Deputadas federais apresentaram nesta quinta-feira (24) um projeto de decreto legislativo para tornar sem efeito a nova portaria do Ministério da Saúde com regras para a realização de aborto legal em caso de estupro.
A nova edição da portaria, publicada nesta quinta-feira no "Diário Oficial da União", mantém a previsão do texto anterior, editado em agosto, de que profissionais de saúde comuniquem as autoridades policiais sobre o caso, independentemente da vontade da vítima de registrar queixa ou identificar o agressor.
No entanto, a palavra "obrigatoriedade" foi retirada do trecho sobre a comunicação à polícia. Especialistas e críticos à norma afirmam que essa denúncia sem consentimento pode expor a vítima e causar constrangimentos, além de intimidar os próprios médicos envolvidos no atendimento. O projeto de decreto legislativo é assinado por 13 parlamentares e encabeçado pela deputada federal Jandira Feghali (PCdoB-RJ). Segundo a justificativa das parlamentares, "qualquer norma que ofereça constrangimentos para o exercício de um direito deve ser prontamente contestada". "Na prática, a nova Portaria mantém o viés de inviabilizar o atendimento das mulheres e meninas vítimas de violência sexual nos serviços de saúde, ao fazer exigências que dificultam o acesso aos serviços", diz o projeto.
As deputadas afirmam, ainda, que “as mulheres vítimas de violência sexual são constantemente revitimizadas ao enfrentar o caminho para fazer valer sua opção pelo aborto legal.” Para as parlamentares, duas normas são uma "reação" ao recente caso de autorização judicial para a interrupção da gravidez de uma criança de 10 anos, estuprada pelo tio. Após a publicação da primeira portaria, Senado e Câmara também apresentaram projetos para sustá-la. Na ocasião, o presidente da Câmara, Rodrigo Maia (DEM-RJ), classificou a norma do Executivo como "ilegal" e "absurda".
Além de obrigar a notificação médica à polícia, a primeira versão da portaria previa que os profissionais oferecessem à vítima de estupro a visualização do feto por meio de ultrassonografia, o que foi retirado nesta nova versão. STF desmarcou julgamento A reedição foi feita um dia antes da previsão de o Supremo Tribunal Federal (STF) julgar a imposição dos profissionais da saúde em denunciar o caso à polícia, descrita em portaria editada no fim de agosto.
Nesta quinta-feira, porém, o ministro Ricardo Lewandowski, do STF, retirou de julgamento as duas ações que questionavam as regras. Na decisão, Lewandowski pediu que os autores dos processos se manifestem sobre o novo texto.

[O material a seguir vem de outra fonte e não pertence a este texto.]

(** [heap.Pop(h)]: swap the root to the end, [down(h, 0, n)], then
    cut the last element off and return it.  [None] on an empty heap,
    where Go panics. *)
Definition Pop (h : photoHeap) : option (scoredPhoto F * photoHeap) :=
  match h with
  | [] => None
  | _ :: _ =>
      let n := (length h - 1)%nat in
      let h1 := down n (Swap h 0 n) 0 n in
      match last h1 with
      | Some x => Some (x, take n h1)
      | None => None
      end
  end.

(** The replacement test written out at every insertion site:
    [sp] is strictly better than [root]. *)
Definition shouldReplace (sp root : scoredPhoto F) : bool :=
  if flt (score root) (score sp) then true
  else if feq (score sp) (score root) then
    if StatsDownloads (photo sp) >? StatsDownloads (photo root) then true
    else if StatsDownloads (photo sp) =? StatsDownloads (photo root)
    then strlt (PhotoID (photo sp)) (PhotoID (photo root))
    else false
  else false.

(** The insertion step shared by [Rank], the BSP workers and
    reduction, [collectResults] and [Collector.Push]:
    push while fewer than [k] are held, else replace the root when
    the newcomer is strictly better. *)
Definition offer (k : Z) (h : photoHeap) (sp : scoredPhoto F) : photoHeap :=
  if Z.of_nat (length h) <? k then Push h sp
  else
    match h with
    | root :: _ =>
        if shouldReplace sp root then
          match Pop h with
          | Some (_, h') => Push h' sp
          | None => h
          end
        else h
    | [] => h
    end.

(** Popping until the heap is empty, in pop order. *)
Fixpoint popAll (fuel : nat) (h : photoHeap) : list (scoredPhoto F) :=
  match fuel with
  | O => []
  | S fuel' =>
      match Pop h with
      | Some (x, h') => x :: popAll fuel' h'
      | None => []
      end
  end.

Definition drain (h : photoHeap) : list (scoredPhoto F) :=
  popAll (length h) h.

(** The comparison closure handed to [sort.Slice]. *)
Definition sortLess (a b : scoredPhoto F) : bool :=
  if negb (feq (score a) (score b)) then flt (score b) (score a)
  else if negb (StatsDownloads (photo a) =? StatsDownloads (photo b))
  then StatsDownloads (photo a) >? StatsDownloads (photo b)
  else strlt (PhotoID (photo a)) (PhotoID (photo b)).

(** [insertionSortLessFunc] of package [sort], which is all that
    [sort.Slice] runs on a slice of at most 12 elements. *)
Fixpoint sink (less : scoredPhoto F -> scoredPhoto F -> bool)
    (x : scoredPhoto F) (sortedRev : list (scoredPhoto F))
  : list (scoredPhoto F) :=
  match sortedRev with
  | [] => [x]
  | y :: rest => if less x y then y :: sink less x rest else x :: sortedRev
  end.

Definition insertionSort (less : scoredPhoto F -> scoredPhoto F -> bool)
    (data : list (scoredPhoto F)) : list (scoredPhoto F) :=
  rev (fold_left (fun sortedRev x => sink less x sortedRev) data []).

End Heap.
End Heap.

(** ** The rankers *)

(** [s[lo:hi]]: [None] where Go panics with "slice bounds out of
    range", that is unless [0 <= lo <= hi <= len(s)]. *)
Definition slice {A} (s : list A) (lo hi : Z) : option (list A) :=
  if (0 <=? lo) && (lo <=? hi) && (hi <=? Z.of_nat (length s))
  then Some (take (Z.to_nat (hi - lo)) (drop (Z.to_nat lo) s))
  else None.

Module Rankers.
Section Rankers.

Context {F : Type}.
Variable flt : F -> F -> bool.
Variable feq : F -> F -> bool.

(** [textmatch.Score], as the rankers see it: a function they call. *)
Variable Score : gostring -> PhotoMetadata -> F.

(** [sort.Slice(data, less)]. *)
Variable sort_Slice :
  (scoredPhoto F -> scoredPhoto F -> bool) ->
  list (scoredPhoto F) -> list (scoredPhoto F).

Local Abbreviation offer := (Heap.offer flt feq).
Local Abbreviation drain := (Heap.drain flt feq).
Local Abbreviation sortLess := (Heap.sortLess flt feq).

(** [scoredPhoto{photo: p, score: Score(query, p)}] *)
Definition scored (query : gostring) (p : PhotoMetadata) : scoredPhoto F :=
  mkScored p (Score query p).

(** The loop that scores photos one by one and offers them to a heap. *)
Definition scoreInto (query : gostring) (k : Z)
    (h : list (scoredPhoto F)) (photos : list PhotoMetadata)
  : list (scoredPhoto F) :=
  fold_left (fun h p => offer k h (scored query p)) photos h.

O Supremo iria julgar, no plenário virtual, a partir desta sexta-feira (25), dois processos:
uma ação de PT, PCdoB, PSB, PSOL e PDT que pedia a suspensão da norma e a garantia do direito ao aborto em caso de estupro, como assegurado pelo Código Penal;
e uma ação do Instituto Brasileiro das Organizações Sociais de Saúde (Ibross), que aponta risco de criminalização da vítima.
A professora da Universidade de Brasília (UnB) e pesquisadora em gênero, Débora Diniz, afirmou nas redes sociais que a reedição da portaria é um "jogo de palavras" e "uma chacota" com o STF. "Ministério da Saúde reeditou a portaria do aborto. Na véspera do julgamento do STF. Uma chacota com a corte pelo jogo de palavras. O dever do médico de comunicar a polícia ficou ainda pior: agora há referência legal para intimidar os médicos", publicou nas redes sociais.
Atualmente, o aborto é autorizado no Brasil em três situações: se houver risco de morte para a mulher por causa da gestação; se a gravidez foi provocada por estupro; se o feto é anencéfalo (sem cérebro). O que diz o Ministério da Saúde Em nota, o Ministério da Saúde afirmou que a portaria oferece segurança jurídica aos profissionais da saúde e que a notificação à polícia é importante para que a Justiça inicie as investigações o quanto antes.
"A normativa mantém o apoio e a segurança jurídica aos profissionais de saúde envolvidos no procedimento. O objetivo é reduzir o número de casos de violência sexual contra mulheres e crianças e apoiar as autoridades policiais na identificação dos responsáveis, garantindo a segurança e proteção de pacientes com indícios ou confirmação de abuso sexual. A partir da notificação policial, se torna possível a instauração de procedimentos que possam levar à punição rápida dos criminosos", disse a pasta em nota.